What to produce
In full and without changes, output the data.

Collection entries

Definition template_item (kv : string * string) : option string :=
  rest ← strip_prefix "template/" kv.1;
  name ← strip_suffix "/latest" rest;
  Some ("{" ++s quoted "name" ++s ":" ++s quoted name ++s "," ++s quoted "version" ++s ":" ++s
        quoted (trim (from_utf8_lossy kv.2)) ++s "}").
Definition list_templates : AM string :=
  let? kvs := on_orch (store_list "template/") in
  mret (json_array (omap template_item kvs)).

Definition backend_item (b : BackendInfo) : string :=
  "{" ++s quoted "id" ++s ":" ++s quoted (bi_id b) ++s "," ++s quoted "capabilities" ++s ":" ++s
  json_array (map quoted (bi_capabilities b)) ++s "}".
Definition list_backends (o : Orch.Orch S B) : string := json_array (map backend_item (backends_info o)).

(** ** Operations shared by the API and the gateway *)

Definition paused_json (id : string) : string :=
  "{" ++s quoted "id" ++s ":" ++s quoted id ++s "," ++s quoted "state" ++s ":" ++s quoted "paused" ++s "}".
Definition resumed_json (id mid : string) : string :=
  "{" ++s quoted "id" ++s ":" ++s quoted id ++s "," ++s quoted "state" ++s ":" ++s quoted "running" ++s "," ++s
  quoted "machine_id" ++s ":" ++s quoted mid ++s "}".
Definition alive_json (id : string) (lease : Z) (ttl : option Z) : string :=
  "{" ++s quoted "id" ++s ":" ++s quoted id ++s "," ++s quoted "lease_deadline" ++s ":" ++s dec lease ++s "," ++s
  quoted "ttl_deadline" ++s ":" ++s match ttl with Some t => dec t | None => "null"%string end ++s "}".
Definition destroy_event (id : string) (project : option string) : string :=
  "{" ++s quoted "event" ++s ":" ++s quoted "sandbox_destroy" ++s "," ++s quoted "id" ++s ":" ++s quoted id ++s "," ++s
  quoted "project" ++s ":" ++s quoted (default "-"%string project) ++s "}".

Output below
Definition template_item (kv : string * string) : option string :=
  rest ← strip_prefix "template/" kv.1;
  name ← strip_suffix "/latest" rest;
  Some ("{" ++s quoted "name" ++s ":" ++s quoted name ++s "," ++s quoted "version" ++s ":" ++s
        quoted (trim (from_utf8_lossy kv.2)) ++s "}").
Definition list_templates : AM string :=
  let? kvs := on_orch (store_list "template/") in
  mret (json_array (omap template_item kvs)).

Definition backend_item (b : BackendInfo) : string :=
  "{" ++s quoted "id" ++s ":" ++s quoted (bi_id b) ++s "," ++s quoted "capabilities" ++s ":" ++s
  json_array (map quoted (bi_capabilities b)) ++s "}".
Definition list_backends (o : Orch.Orch S B) : string := json_array (map backend_item (backends_info o)).

(** ** Operations shared by the API and the gateway *)

Definition paused_json (id : string) : string :=
  "{" ++s quoted "id" ++s ":" ++s quoted id ++s "," ++s quoted "state" ++s ":" ++s quoted "paused" ++s "}".
Definition resumed_json (id mid : string) : string :=
  "{" ++s quoted "id" ++s ":" ++s quoted id ++s "," ++s quoted "state" ++s ":" ++s quoted "running" ++s "," ++s
  quoted "machine_id" ++s ":" ++s quoted mid ++s "}".
Definition alive_json (id : string) (lease : Z) (ttl : option Z) : string :=
  "{" ++s quoted "id" ++s ":" ++s quoted id ++s "," ++s quoted "lease_deadline" ++s ":" ++s dec lease ++s "," ++s
  quoted "ttl_deadline" ++s ":" ++s match ttl with Some t => dec t | None => "null"%string end ++s "}".
Definition destroy_event (id : string) (project : option string) : string :=
  "{" ++s quoted "event" ++s ":" ++s quoted "sandbox_destroy" ++s "," ++s quoted "id" ++s ":" ++s quoted id ++s "," ++s
  quoted "project" ++s ":" ++s quoted (default "-"%string project) ++s "}".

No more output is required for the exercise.